Cancer is a result of unregulated cell growth. For all types of cancer currently studied, the transition from a healthy cell to a malignant tumor cell is a step-by-step process which requires mutation in at least several oncogenes and tumor suppressor genes together. Another cancer early event is DNA methylation. Cancer-related DNA methylation focuses on promoter hypermethylation of the certain genes. The DNA mutation and methylation profile can serve as biomarkers for diagnosing early stage of cancer.
Colorectal cancer is the third most common cancer type in the United States and has been well studied. The essential mechanism of cancer development is becomeing clear, so there are more approaches to diagnose early stage cancer and improve cancer treatment, which benefits colorectal cancer screening in recent years.

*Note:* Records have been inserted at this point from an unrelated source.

(** X17: the sidereal angle both direction functions use is the one
    value in [0, 360) that differs from the polynomial in [JD] by a
    whole number of turns. *)
Theorem gmst_degrees_range (JD : R) :
  let T := ((JD - 2451545.0) / 36525.0)%R in
  let G := (280.46061837 + 360.98564736629 * (JD - 2451545.0)
            + 0.000387933 * T * T - (T * T * T) / 38710000.0)%R in
  (0 <= gmst_degrees JD < 360)%R
  ∧ ∃ k : Z, gmst_degrees JD = (G + 360 * IZR k)%R.
Proof.
  intros T G. unfold gmst_degrees. fold T. fold G. cbv zeta.
  assert (H360 : (0 < 360)%R) by lra.
  destruct (rem_bounds G 360 H360) as [Hp Hn].
  assert (H1 : (0 <= rem G 360 + 360)%R).
  { destruct (Rle_dec 0 G) as [HG|HG]; [specialize (Hp HG); lra|].
    assert (HG' : (G < 0)%R) by lra. specialize (Hn HG'). lra. }
  split; [exact (proj1 (rem_bounds _ 360 H360) H1)|].
  set (r1 := rem G 360).
  assert (Hr1 : r1 = (G - 360 * IZR (trunc (G / 360)))%R) by reflexivity.
  exists (1 - trunc (G / 360) - trunc ((r1 + 360) / 360))%Z.
  rewrite !minus_IZR. unfold rem. lra.
Qed.

Lemma normalize_length (v : vec3) :
  (0 < vx v * vx v + vy v * vy v + vz v * vz v)%R ->
  vlength (normalize v) = 1%R.
Proof.
  intros Hpos. unfold normalize. cbv zeta.
  set (S := (vx v * vx v + vy v * vy v + vz v * vz v)%R) in *.
  assert (Hl : vlength v = sqrt S) by reflexivity.
  pose proof (sqrt_lt_R0 S Hpos) as Hs.
  pose proof (sqrt_sqrt S (Rlt_le _ _ Hpos)) as Hss.
  rewrite Hl. destruct (Req_dec_T (sqrt S) 0) as [E|_]; [lra|].
  unfold vlength. cbn [vx vy vz].
  replace (vx v * (1 / sqrt S) * (vx v * (1 / sqrt S))
           + vy v * (1 / sqrt S) * (vy v * (1 / sqrt S))
           + vz v * (1 / sqrt S) * (vz v * (1 / sqrt S)))%R
    with ((vx v * vx v + vy v * vy v + vz v * vz v)
          * (1 / sqrt S * (1 / sqrt S)))%R by ring.
  fold S.
  replace (S * (1 / sqrt S * (1 / sqrt S)))%R
    with (S / (sqrt S * sqrt S))%R by (field; lra).
  rewrite Hss. replace (S / S)%R with 1%R by (field; lra).
  apply sqrt_1.
Qed.

Lemma rotation_square (x y c s : R) :
  (s * s + c * c = 1)%R ->
  ((x * c + y * s) * (x * c + y * s)
   + (- x * s + y * c) * (- x * s + y * c) = x * x + y * y)%R.
Proof. intros H. nra. Qed.

(** X18: [computeSunEcef] returns a vector of length 1 for every
    time. *)
Theorem computeSunEcef_unit (time : Z) : vlength (computeSunEcef time) = 1%R.
Proof.
  unfold computeSunEcef. cbv zeta. apply normalize_length. cbn [vx vy vz].
  match goal with
  | |- context [deg2rad (gmst_degrees ?jd)] =>
      set (th := deg2rad (gmst_degrees jd))
  end.
  match goal with
  | |- context [cos (deg2rad (rem ?e 360))] =>
      set (lam := deg2rad (rem e 360))
  end.
  match goal with
  | |- context [cos (deg2rad (23.439 - ?e))] =>
      set (eps := deg2rad (23.439 - e))
  end.
  pose proof (sin2_cos2 th) as Hth. pose proof (sin2_cos2 lam) as Hl.
  pose proof (sin2_cos2 eps) as He. unfold Rsqr in *.
  rewrite rotation_square by done.
  replace (cos lam * cos lam + cos eps * sin lam * (cos eps * sin lam)
           + sin eps * sin lam * (sin eps * sin lam))%R
    with (cos lam * cos lam
          + sin lam * sin lam * (sin eps * sin eps + cos eps * cos eps))%R
    by ring.
  rewrite He. lra.
Qed.

End AstroFacts.

Section AstroMore.
Import Astro.

Lemma moon_square (r cN sN cv sv ci si ce se ct st_ : R) :
  (sN * sN + cN * cN = 1)%R -> (sv * sv + cv * cv = 1)%R ->
  (si * si + ci * ci = 1)%R -> (se * se + ce * ce = 1)%R ->
  (st_ * st_ + ct * ct = 1)%R ->
  ((r * (cN * cv - sN * sv * ci) * ct
    + (r * (sN * cv + cN * sv * ci) * ce - r * (sv * si) * se) * st_)
   * (r * (cN * cv - sN * sv * ci) * ct
      + (r * (sN * cv + cN * sv * ci) * ce - r * (sv * si) * se) * st_)
   + (- (r * (cN * cv - sN * sv * ci)) * st_
      + (r * (sN * cv + cN * sv * ci) * ce - r * (sv * si) * se) * ct)
     * (- (r * (cN * cv - sN * sv * ci)) * st_
        + (r * (sN * cv + cN * sv * ci) * ce - r * (sv * si) * se) * ct)
   + (r * (sN * cv + cN * sv * ci) * se + r * (sv * si) * ce)
     * (r * (sN * cv + cN * sv * ci) * se + r * (sv * si) * ce)
   = r * r)%R.
Proof.
  intros HN Hv Hi He Ht.
  set (xe := (r * (cN * cv - sN * sv * ci))%R).
  set (ye := (r * (sN * cv + cN * sv * ci))%R).
  set (ze := (r * (sv * si))%R).
  rewrite (rotation_square xe (ye * ce - ze * se) ct st_ Ht).
  replace (xe * xe + (ye * ce - ze * se) * (ye * ce - ze * se)
           + (ye * se + ze * ce) * (ye * se + ze * ce))%R
    with (xe * xe + (ye * ye + ze * ze) * (se * se + ce * ce))%R by ring.
  rewrite He, Rmult_1_r. unfold xe, ye, ze.
  replace (r * (cN * cv - sN * sv * ci) * (r * (cN * cv - sN * sv * ci))
           + (r * (sN * cv + cN * sv * ci) * (r * (sN * cv + cN * sv * ci))
              + r * (sv * si) * (r * (sv * si))))%R
    with (r * r * ((sN * sN + cN * cN) * (cv * cv + sv * sv * ci * ci)
                   + sv * sv * (si * si)))%R by ring.
  rewrite HN, Rmult_1_l.
  replace (cv * cv + sv * sv * ci * ci + sv * sv * (si * si))%R
    with (cv * cv + sv * sv * (si * si + ci * ci))%R by ring.
  rewrite Hi, Rmult_1_r.
  replace (cv * cv + sv * sv)%R with (sv * sv + cv * cv)%R by ring.
  rewrite Hv. ring.
Qed.

Lemma moon_radius_positive (cE sE : R) :
  (sE * sE + cE * cE = 1)%R ->
  let a := 60.2666%R in
  let e := 0.054900%R in
  let xv := (a * (cE - e))%R in
  let yv := (a * sqrt (1 - e * e) * sE)%R in
  (0 < xv * xv + yv * yv)%R.
Proof.
  intros HE a e xv yv.
  assert (He : (0 <= 1 - e * e)%R) by (unfold e; lra).
  pose proof (sqrt_sqrt _ He) as Hs.
  assert (Hc : (cE <= 1)%R) by nra.
  replace (xv * xv + yv * yv)%R
    with (a * a * ((cE - e) * (cE - e)
                   + sqrt (1 - e * e) * sqrt (1 - e * e) * (sE * sE)))%R
    by (unfold xv, yv; ring).
  rewrite Hs.
  replace ((cE - e) * (cE - e) + (1 - e * e) * (sE * sE))%R
    with ((1 - e * cE) * (1 - e * cE)
          + (1 - e * e) * (sE * sE + cE * cE - 1))%R by ring.
  rewrite HE. unfold a, e in *. nra.
Qed.

(** X19: [computeMoonEcef] returns a vector of length 1 for every time,
    whatever angle [Math.atan2] gives. *)
Theorem computeMoonEcef_unit (atan2 : R -> R -> R) (time : Z) :
  vlength (computeMoonEcef atan2 time) = 1%R.
Proof.
  unfold computeMoonEcef. cbv zeta. apply normalize_length. cbn [vx vy vz].
  match goal with
  | |- context [deg2rad (gmst_degrees ?jd)] =>
      set (th := deg2rad (gmst_degrees jd))
  end.
  match goal with
  | |- context [cos (deg2rad (rem (125.1228 - ?e) 360))] =>
      set (N := deg2rad (rem (125.1228 - e) 360))
  end.
  match goal with
  | |- context [rem (115.3654 + ?e) 360] =>
      set (M := deg2rad (rem (115.3654 + e) 360))
  end.
  set (E := (M + 0.054900 * sin M * (1 + 0.054900 * cos M))%R).
  set (xv := (60.2666 * (cos E - 0.054900))%R).
  set (yv := (60.2666 * sqrt (1 - 0.054900 * 0.054900) * sin E)%R).
  set (r := sqrt (xv * xv + yv * yv)).
  match goal with
  | |- context [rem (318.0634 + ?e) 360] =>
      set (w := deg2rad (rem (318.0634 + e) 360))
  end.
  set (vw := (atan2 yv xv + w)%R).
  set (i := deg2rad 5.1454). set (eps := deg2rad 23.4397).
  assert (Htrig : ∀ x, (sin x * sin x + cos x * cos x = 1)%R).
  { intros x. pose proof (sin2_cos2 x) as Hx. exact Hx. }
  rewrite (moon_square r (cos N) (sin N) (cos vw) (sin vw) (cos i) (sin i)
             (cos eps) (sin eps) (cos th) (sin th)) by apply Htrig.
  assert (Hq : (0 < xv * xv + yv * yv)%R)
    by exact (moon_radius_positive (cos E) (sin E) (Htrig E)).
  unfold r. by rewrite (sqrt_sqrt _ (Rlt_le _ _ Hq)).
Qed.

(** X20: [latLonAltToEcef] puts a point of altitude 0 on the WGS84
    ellipsoid, and a point of altitude [altM] at [altM] metres from it
    along the direction (cos lat cos lon, cos lat sin lon, sin lat). *)
Theorem latLonAltToEcef_ellipsoid (latDeg lonDeg altM : R) :
  let a := 6378137.0%R in
  let f := (1 / 298.257223563)%R in
  let e2 := (f * (2 - f))%R in
  let lat := deg2rad latDeg in
  let lon := deg2rad lonDeg in
  let p0 := latLonAltToEcef latDeg lonDeg 0 in
  let p := latLonAltToEcef latDeg lonDeg altM in
  ((vx p0 * vx p0 + vy p0 * vy p0) / (a * a)
   + vz p0 * vz p0 / (a * a * (1 - e2)) = 1)%R
  ∧ vx p = (vx p0 + altM * (cos lat * cos lon))%R
  ∧ vy p = (vy p0 + altM * (cos lat * sin lon))%R
  ∧ vz p = (vz p0 + altM * sin lat)%R.
Proof.
  intros a f e2 lat lon p0 p.
  unfold p, p0, latLonAltToEcef. cbv zeta. cbn [vx vy vz].
  fold a. fold f. fold e2. fold lat. fold lon.
  assert (He2 : (0 < e2 < 1)%R) by (unfold e2, f; lra).
  assert (Ha : (0 < a)%R) by (unfold a; lra).
  pose proof (sin2_cos2 lat) as Hlat. pose proof (sin2_cos2 lon) as Hlon.
  unfold Rsqr in Hlat, Hlon.
  assert (HD : (0 < 1 - e2 * sin lat * sin lat)%R) by nra.
  pose proof (sqrt_lt_R0 _ HD) as Hs.
  pose proof (sqrt_sqrt _ (Rlt_le _ _ HD)) as Hss.
  set (s := sqrt (1 - e2 * sin lat * sin lat)) in *.
  clearbody e2 a. split; [|repeat split; ring].
  replace ((((a / s + 0) * cos lat * cos lon) * ((a / s + 0) * cos lat * cos lon)
            + ((a / s + 0) * cos lat * sin lon)
              * ((a / s + 0) * cos lat * sin lon)) / (a * a)
           + (((1 - e2) * (a / s) + 0) * sin lat)
             * (((1 - e2) * (a / s) + 0) * sin lat) / (a * a * (1 - e2)))%R
    with ((cos lat * cos lat * (sin lon * sin lon + cos lon * cos lon)
           + (1 - e2) * (sin lat * sin lat)) / (s * s))%R
    by (field; lra).
  rewrite Hlon, Hss, Rmult_1_r.
  replace (cos lat * cos lat + (1 - e2) * (sin lat * sin lat))%R
    with (sin lat * sin lat + cos lat * cos lat - e2 * sin lat * sin lat)%R
    by ring.
  rewrite Hlat. field. lra.
Qed.

End AstroMore.

(** ** The parser on a well-formed file *)

Section ParserMore.
Import JsString Parser.

Lemma split_nl_line (l rest : JsString.t) :
  newline ∉ l -> split_nl (l ++ newline :: rest) = l :: split_nl rest.
Proof.
  induction l as [|c l IH]; intros Hl; simpl.
  - done.
  - apply not_elem_of_cons in Hl as [Hc Hl].
    destruct (N.eqb c newline) eqn:E; [apply N.eqb_eq in E; congruence|].
    by rewrite IH.
Qed.

Lemma split_nl_single (l : JsString.t) : newline ∉ l -> split_nl l = [l].
Proof.
  induction l as [|c l IH]; intros Hl; simpl; [done|].
  apply not_elem_of_cons in Hl as [Hc Hl].
  destruct (N.eqb c newline) eqn:E; [apply N.eqb_eq in E; congruence|].
  by rewrite IH.
Qed.

Lemma split_nl_join (l : JsString.t) (ls : list JsString.t) :
  Forall clean_line (l :: ls) -> split_nl (join_nl (l :: ls)) = l :: ls.
Proof.
  revert l. induction ls as [|l' ls IH]; intros l Hall.
  - inversion Hall as [|? ? (_ & Hnl & _) _]; subst.
    by apply split_nl_single.
  - inversion Hall as [|? ? (_ & Hnl & _) Hrest]; subst.
    cbn [join_nl]. rewrite split_nl_line by done. f_equal. by apply IH.
Qed.

Lemma filter_trim_clean (ls : list JsString.t) :
  Forall clean_line ls -> List.filter truthy (trim <$> ls) = ls.
Proof.
  induction 1 as [|l ls (Hne & _ & Htrim) _ IH]; [done|].
  cbn [fmap list_fmap List.filter]. rewrite Htrim.
  destruct l; [done|]. cbn [truthy]. f_equal. exact IH.
Qed.

End ParserMore.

The current mutation/methylation detection techniques generally have two major categories which rely on the 1) physical property of double strand DNA or 2) enzyme
selectivity to survey the target sequence. Chapters I and III summarize the major methods used in the present DNA mutation and methylation analysis.
High Resolution Melting (HRM) is a simple, PCR-based method for detecting DNA sequence variation by measuring the melting temperature of a DNA duplex. In Chapter II, a robust and lower cost HRM assay for screening P53 and Kras mutations is discussed. In Chapter IV we developed Probe Enrichment Mutation/Methylation-High Resolution Melting (PEMM-HRM) assay. PEMM-HRM analysis is a simple and high sensitive post PCR technique which can be used for high throughput mutation scanning, genotyping and methylation analysis. PEMM-HRM analysis with enhanced sensitivity and specificity can have broad applications in clinical research.
In chapter V, We studied adenylosuccinate lyase deficiency, which is a defect of purine metabolism. We developed a method combining ESI-MS with solid-phase extraction to detect succinyladenosine (SA) and succinylamino-imidazolecarboxamide riboside (SAICAr) of patients with adenylosuccinate lyase (ADSL) deficiency urine samples. For the first time, we demonstrated that both SAICAr and SA biomarkers can be detected by Electrospray Ionization Mass Spectrometry.